[Stored items]

(* ===== verification/StreamEnd.v ===== *)
(** * A server-streaming call from end to end

    The channel's stream and the connection's call, joined as in EndToEnd.v: one
    request message, cut in any way, any number of responses, and the status. *)
From S2P Require Import Prelude Status CxxString Wire Codec Router Loop Platform SessionSpec.
From S2P Require Channel ChannelInv ChannelRun ChannelCalls ChannelSends.
From S2P Require Import ServerConn ServerInv ServerRun ServerCalls ServerStreams.
From S2P Require EndToEnd.

#[local] Abbreviation drained := ChannelCalls.drained.

(** A handler that reads its request when it is started. *)
Definition reading_handler (rcb : closure) (o : Out) (w : World) : list ReOp :=
  match o with UserStream _ sid => [ApiRead sid rcb] | _ => [] end.

Lemma reading_handler_passive rcb : passive (reading_handler rcb).
Proof. intros o w Ho. destruct o; try done. by destruct (Ho h sid). Qed.

(** ** The request of a server-streaming call

    The handler reads when it is started, and does [replies] when its read is
    answered. *)
Section Serve.
Context (oracle : Out → World → list ReOp) (h rcb : closure) (sid : Z) (m : bytes).
Context (replies : list ReOp).
Context (Hstart : ∀ w, oracle (UserStream h sid) w = [ApiRead sid rcb]).
Context (Hread : ∀ w, oracle (UserRead rcb Ok false m) w = replies).
Context (spin depth : nat) (router : Router nat nat) (limit : Z).
#[local] Abbreviation re := (env oracle spin (S (S depth))).
#[local] Abbreviation server := (run oracle (S (S depth)) spin router limit).
#[local] Abbreviation inner := (run oracle depth spin router limit).
#[local] Abbreviation data chunks w :=
  (fold_left (λ v b, OnData re sid (Some b) false v) chunks w).
(** What the handler does inside its read. *)
#[local] Abbreviation reply w := (inner (map EvOp replies) w).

§ PROBLEM DESCRIPTION
Working from the data above, extract solely the lines from the one containing "#[local] Abbreviation server" through the one containing "(** What the handler does inside its read. *)", exactly as they appear, both included.

§ ANSWER SPACE
#[local] Abbreviation server := (run oracle (S (S depth)) spin router limit).
#[local] Abbreviation inner := (run oracle depth spin router limit).
#[local] Abbreviation data chunks w :=
  (fold_left (λ v b, OnData re sid (Some b) false v) chunks w).
(** What the handler does inside its read. *)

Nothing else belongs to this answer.